(** The two loops together produce the cells of the new list. *)
Lemma splice_cells m :
  cells m hd ns 0 zl -> (forall i, (i < e_h a)%nat -> exists l, load_level m (e_loc a) i = Ret l) ->
  exists m' m'', link_loop m (e_loc a) (update_at hd ns r zl) (Z.of_nat r) (seq 0 (e_h a)) = Ret m' /\
    grow_loop m' (update_at hd ns r zl) (seq (e_h a) (zl - e_h a)) = Ret m'' /\
    (forall w, shape_of m'' w = shape_of m w) /\ cells m'' hd ns' 0 zl /\
    (forall w i, (zl <= i)%nat -> load_level m'' w i = load_level m w i).
Proof.
  intros Hc Hx. unfold ns'. destruct (link_loop_spec m Hc Hx) as (m1 & H1 & Hsh1 & Hld1). exists m1.
  assert (cells m1 hd ns (e_h a) zl) as Hc1.
  { intros i j Hi Hj Ht. rewrite Hld1, decide_False by (rewrite elem_of_seq; lia). apply Hc; [lia|done..]. }
  destruct (grow_loop_spec m1 Hc1) as (m2 & H2 & Hsh2 & Hld2). exists m2.
  split_and!; [done|done|intros w; by rewrite Hsh2| |].
  2:{ intros w i Hi. by rewrite Hld2, Hld1, !decide_False by (rewrite elem_of_seq; lia). }
  intros i q Hi Hq Ht. rewrite Hld2, Hld1. unfold new_link, new_span, ns'.
  destruct (around_positions ns r a Hr q Hq) as [->|(p & Hp & ->)].
  - apply around_tall_new in Ht; [|done]. rewrite around_pos_new by done.
    rewrite decide_False by (rewrite elem_of_seq; lia). rewrite decide_True by (rewrite elem_of_seq; lia).
    pose proof (splice_fresh (P i) (splice_P i)). rewrite decide_False by (unfold U; done). by rewrite decide_True by done.
  - apply around_tall in Ht; [|done]. rewrite (around_pos ns r a hd Hr) by done. pose proof (splice_fresh p Hp).
    destruct (decide (p = P i)) as [->|Hne].
    + pose proof (lastpos_le ns i r). rewrite shift_le by done. fold (U i) in *. rewrite !(decide_True (P := U i = U i)) by done.
      cbn [from_option]. destruct (decide (i < e_h a)%nat).
      * rewrite decide_False by (rewrite elem_of_seq; lia). by rewrite decide_True by (rewrite elem_of_seq; lia).
      * by rewrite decide_True by (rewrite elem_of_seq; lia).
    + assert (pos_loc hd ns p <> U i) as Hnu.
      { intros E. apply Hne. eapply pos_loc_inj; [apply splice_nodup|done|apply splice_P|done]. }
      rewrite !(decide_False (P := pos_loc hd ns p = U i)), !(decide_False (P := pos_loc hd ns p = e_loc a)) by done.
      unfold ns'. rewrite (around_other ns r a hd Hr) by done. cbn [from_option]. rewrite Hc by (done || lia).
      by repeat case_decide.
Qed.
● ● ●
Problem to work on ->
Your answer must be every record above, set down exactly as written.

Exercise result ->
(** The two loops together produce the cells of the new list. *)
Lemma splice_cells m :
  cells m hd ns 0 zl -> (forall i, (i < e_h a)%nat -> exists l, load_level m (e_loc a) i = Ret l) ->
  exists m' m'', link_loop m (e_loc a) (update_at hd ns r zl) (Z.of_nat r) (seq 0 (e_h a)) = Ret m' /\
    grow_loop m' (update_at hd ns r zl) (seq (e_h a) (zl - e_h a)) = Ret m'' /\
    (forall w, shape_of m'' w = shape_of m w) /\ cells m'' hd ns' 0 zl /\
    (forall w i, (zl <= i)%nat -> load_level m'' w i = load_level m w i).
Proof.
  intros Hc Hx. unfold ns'. destruct (link_loop_spec m Hc Hx) as (m1 & H1 & Hsh1 & Hld1). exists m1.
  assert (cells m1 hd ns (e_h a) zl) as Hc1.
  { intros i j Hi Hj Ht. rewrite Hld1, decide_False by (rewrite elem_of_seq; lia). apply Hc; [lia|done..]. }
  destruct (grow_loop_spec m1 Hc1) as (m2 & H2 & Hsh2 & Hld2). exists m2.
  split_and!; [done|done|intros w; by rewrite Hsh2| |].
  2:{ intros w i Hi. by rewrite Hld2, Hld1, !decide_False by (rewrite elem_of_seq; lia). }
  intros i q Hi Hq Ht. rewrite Hld2, Hld1. unfold new_link, new_span, ns'.
  destruct (around_positions ns r a Hr q Hq) as [->|(p & Hp & ->)].
  - apply around_tall_new in Ht; [|done]. rewrite around_pos_new by done.
    rewrite decide_False by (rewrite elem_of_seq; lia). rewrite decide_True by (rewrite elem_of_seq; lia).
    pose proof (splice_fresh (P i) (splice_P i)). rewrite decide_False by (unfold U; done). by rewrite decide_True by done.
  - apply around_tall in Ht; [|done]. rewrite (around_pos ns r a hd Hr) by done. pose proof (splice_fresh p Hp).
    destruct (decide (p = P i)) as [->|Hne].
    + pose proof (lastpos_le ns i r). rewrite shift_le by done. fold (U i) in *. rewrite !(decide_True (P := U i = U i)) by done.
      cbn [from_option]. destruct (decide (i < e_h a)%nat).
      * rewrite decide_False by (rewrite elem_of_seq; lia). by rewrite decide_True by (rewrite elem_of_seq; lia).
      * by rewrite decide_True by (rewrite elem_of_seq; lia).
    + assert (pos_loc hd ns p <> U i) as Hnu.
      { intros E. apply Hne. eapply pos_loc_inj; [apply splice_nodup|done|apply splice_P|done]. }
      rewrite !(decide_False (P := pos_loc hd ns p = U i)), !(decide_False (P := pos_loc hd ns p = e_loc a)) by done.
      unfold ns'. rewrite (around_other ns r a hd Hr) by done. cbn [from_option]. rewrite Hc by (done || lia).
      by repeat case_decide.
Qed.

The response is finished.